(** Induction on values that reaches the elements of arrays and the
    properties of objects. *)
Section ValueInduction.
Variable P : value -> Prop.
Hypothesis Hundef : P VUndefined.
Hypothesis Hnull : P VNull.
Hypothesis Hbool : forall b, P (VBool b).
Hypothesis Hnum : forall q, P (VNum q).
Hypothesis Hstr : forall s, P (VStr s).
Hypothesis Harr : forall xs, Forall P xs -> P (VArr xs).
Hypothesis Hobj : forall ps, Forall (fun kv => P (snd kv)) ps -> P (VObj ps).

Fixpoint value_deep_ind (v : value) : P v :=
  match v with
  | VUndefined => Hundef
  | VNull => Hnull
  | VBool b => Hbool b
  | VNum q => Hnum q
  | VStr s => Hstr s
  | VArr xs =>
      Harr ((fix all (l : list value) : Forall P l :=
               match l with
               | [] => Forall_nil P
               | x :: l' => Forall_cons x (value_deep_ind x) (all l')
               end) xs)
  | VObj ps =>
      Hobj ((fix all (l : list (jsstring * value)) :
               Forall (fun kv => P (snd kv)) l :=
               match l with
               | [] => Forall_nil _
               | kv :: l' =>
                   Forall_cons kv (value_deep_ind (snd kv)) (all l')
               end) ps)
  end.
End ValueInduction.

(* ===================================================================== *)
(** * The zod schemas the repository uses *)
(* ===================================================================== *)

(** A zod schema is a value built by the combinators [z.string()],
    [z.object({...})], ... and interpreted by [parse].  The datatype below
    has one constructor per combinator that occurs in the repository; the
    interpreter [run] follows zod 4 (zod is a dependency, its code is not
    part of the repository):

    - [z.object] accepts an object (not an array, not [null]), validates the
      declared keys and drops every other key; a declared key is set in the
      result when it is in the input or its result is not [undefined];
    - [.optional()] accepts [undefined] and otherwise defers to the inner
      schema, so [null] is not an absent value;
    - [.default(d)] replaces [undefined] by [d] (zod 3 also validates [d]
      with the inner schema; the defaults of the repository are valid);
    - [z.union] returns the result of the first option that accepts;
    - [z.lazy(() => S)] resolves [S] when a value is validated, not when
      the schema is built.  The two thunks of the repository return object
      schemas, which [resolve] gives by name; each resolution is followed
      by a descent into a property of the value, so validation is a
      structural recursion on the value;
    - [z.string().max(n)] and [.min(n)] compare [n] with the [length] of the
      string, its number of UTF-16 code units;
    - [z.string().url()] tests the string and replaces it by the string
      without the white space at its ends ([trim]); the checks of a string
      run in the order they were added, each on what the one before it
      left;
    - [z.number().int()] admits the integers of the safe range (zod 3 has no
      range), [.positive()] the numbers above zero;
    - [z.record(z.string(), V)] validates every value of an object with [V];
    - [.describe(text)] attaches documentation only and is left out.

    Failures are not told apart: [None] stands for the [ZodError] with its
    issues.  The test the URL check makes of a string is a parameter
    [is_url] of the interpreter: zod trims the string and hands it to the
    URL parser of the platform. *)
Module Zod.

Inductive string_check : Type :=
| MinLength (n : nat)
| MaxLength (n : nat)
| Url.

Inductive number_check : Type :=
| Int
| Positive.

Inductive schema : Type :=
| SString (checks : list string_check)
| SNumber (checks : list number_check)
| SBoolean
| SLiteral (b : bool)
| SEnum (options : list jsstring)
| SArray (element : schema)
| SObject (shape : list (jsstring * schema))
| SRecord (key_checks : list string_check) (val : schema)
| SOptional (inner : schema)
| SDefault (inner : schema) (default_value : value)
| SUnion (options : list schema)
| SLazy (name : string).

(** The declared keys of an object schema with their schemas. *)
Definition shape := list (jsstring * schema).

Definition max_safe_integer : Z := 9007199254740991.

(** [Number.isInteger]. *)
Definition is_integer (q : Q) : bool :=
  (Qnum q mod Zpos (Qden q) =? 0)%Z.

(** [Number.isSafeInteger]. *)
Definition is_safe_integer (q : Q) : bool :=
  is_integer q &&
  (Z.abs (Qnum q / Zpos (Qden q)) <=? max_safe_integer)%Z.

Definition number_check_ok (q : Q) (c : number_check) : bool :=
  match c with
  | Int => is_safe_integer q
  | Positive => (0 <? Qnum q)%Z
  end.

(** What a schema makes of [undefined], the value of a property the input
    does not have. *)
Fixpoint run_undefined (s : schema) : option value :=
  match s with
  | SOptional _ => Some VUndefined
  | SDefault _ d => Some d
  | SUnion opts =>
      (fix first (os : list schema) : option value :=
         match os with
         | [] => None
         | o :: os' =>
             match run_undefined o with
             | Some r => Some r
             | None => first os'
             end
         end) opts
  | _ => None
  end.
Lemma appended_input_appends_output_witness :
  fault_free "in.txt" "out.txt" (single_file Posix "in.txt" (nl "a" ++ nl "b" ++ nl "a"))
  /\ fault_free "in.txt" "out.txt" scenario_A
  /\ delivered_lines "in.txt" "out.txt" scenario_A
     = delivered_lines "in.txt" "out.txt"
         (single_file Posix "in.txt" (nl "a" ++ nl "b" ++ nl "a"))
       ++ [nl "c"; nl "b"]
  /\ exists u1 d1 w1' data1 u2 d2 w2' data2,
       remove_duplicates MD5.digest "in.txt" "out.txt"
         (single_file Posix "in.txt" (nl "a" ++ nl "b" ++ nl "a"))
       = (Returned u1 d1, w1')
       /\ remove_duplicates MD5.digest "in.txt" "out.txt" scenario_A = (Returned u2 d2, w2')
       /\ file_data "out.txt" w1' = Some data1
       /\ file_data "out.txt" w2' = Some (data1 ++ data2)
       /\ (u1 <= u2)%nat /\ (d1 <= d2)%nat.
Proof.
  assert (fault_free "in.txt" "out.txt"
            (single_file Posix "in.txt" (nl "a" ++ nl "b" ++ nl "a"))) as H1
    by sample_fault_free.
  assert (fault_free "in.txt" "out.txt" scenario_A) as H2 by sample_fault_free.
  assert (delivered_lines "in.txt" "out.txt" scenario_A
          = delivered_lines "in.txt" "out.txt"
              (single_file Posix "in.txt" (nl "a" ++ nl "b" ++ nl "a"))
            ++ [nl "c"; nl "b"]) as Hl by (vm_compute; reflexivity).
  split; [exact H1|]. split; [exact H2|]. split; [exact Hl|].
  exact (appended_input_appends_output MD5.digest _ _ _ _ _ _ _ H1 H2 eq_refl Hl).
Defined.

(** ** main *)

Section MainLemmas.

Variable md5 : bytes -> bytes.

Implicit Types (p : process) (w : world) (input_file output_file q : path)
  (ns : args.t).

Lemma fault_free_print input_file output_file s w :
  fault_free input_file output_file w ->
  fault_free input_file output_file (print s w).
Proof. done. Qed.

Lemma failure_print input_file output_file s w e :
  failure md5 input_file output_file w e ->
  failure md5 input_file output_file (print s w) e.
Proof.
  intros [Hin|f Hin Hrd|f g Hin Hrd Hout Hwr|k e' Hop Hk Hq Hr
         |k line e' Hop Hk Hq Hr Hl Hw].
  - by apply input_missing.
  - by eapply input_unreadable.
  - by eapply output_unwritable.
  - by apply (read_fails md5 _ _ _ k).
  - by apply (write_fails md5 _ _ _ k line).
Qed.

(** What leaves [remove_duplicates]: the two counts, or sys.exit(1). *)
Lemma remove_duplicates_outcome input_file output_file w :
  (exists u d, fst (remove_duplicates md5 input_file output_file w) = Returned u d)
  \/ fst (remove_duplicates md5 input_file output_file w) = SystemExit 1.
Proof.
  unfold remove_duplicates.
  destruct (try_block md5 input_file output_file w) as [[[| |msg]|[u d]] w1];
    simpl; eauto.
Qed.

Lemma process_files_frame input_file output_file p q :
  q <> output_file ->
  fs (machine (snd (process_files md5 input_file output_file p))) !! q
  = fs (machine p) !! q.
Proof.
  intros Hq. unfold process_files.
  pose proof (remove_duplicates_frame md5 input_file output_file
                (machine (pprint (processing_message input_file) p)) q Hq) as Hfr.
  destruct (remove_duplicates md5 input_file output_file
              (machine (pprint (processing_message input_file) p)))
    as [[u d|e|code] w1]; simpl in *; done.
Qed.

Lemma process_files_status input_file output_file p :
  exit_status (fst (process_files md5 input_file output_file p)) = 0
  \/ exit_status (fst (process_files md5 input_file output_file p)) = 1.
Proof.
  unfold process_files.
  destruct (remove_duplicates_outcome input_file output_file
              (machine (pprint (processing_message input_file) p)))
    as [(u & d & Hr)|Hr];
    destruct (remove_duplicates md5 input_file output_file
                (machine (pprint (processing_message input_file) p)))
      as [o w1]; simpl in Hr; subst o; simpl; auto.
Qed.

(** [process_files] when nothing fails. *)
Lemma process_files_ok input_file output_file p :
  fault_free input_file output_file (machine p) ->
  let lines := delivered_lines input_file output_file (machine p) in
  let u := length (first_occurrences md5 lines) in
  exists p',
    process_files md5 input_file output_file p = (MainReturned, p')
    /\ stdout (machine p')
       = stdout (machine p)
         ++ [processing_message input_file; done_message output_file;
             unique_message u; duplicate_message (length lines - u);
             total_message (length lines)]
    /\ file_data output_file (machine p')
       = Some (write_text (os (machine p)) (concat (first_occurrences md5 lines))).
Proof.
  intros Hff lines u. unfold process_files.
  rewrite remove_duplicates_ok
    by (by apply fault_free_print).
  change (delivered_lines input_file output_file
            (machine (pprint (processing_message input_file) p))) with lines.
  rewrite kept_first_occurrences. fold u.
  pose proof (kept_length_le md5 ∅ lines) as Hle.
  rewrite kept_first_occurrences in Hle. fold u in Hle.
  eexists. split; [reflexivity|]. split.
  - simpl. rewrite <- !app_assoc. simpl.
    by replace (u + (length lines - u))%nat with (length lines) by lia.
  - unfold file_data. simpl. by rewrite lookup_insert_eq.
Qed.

━━━

What is expected:
Extract exactly and only the lines above from the line containing "without the white" through the line containing "- [.describe(text)] attaches", both end lines included.

Task result:
      without the white space at its ends ([trim]); the checks of a string
      run in the order they were added, each on what the one before it
      left;
    - [z.number().int()] admits the integers of the safe range (zod 3 has no
      range), [.positive()] the numbers above zero;
    - [z.record(z.string(), V)] validates every value of an object with [V];
    - [.describe(text)] attaches documentation only and is left out.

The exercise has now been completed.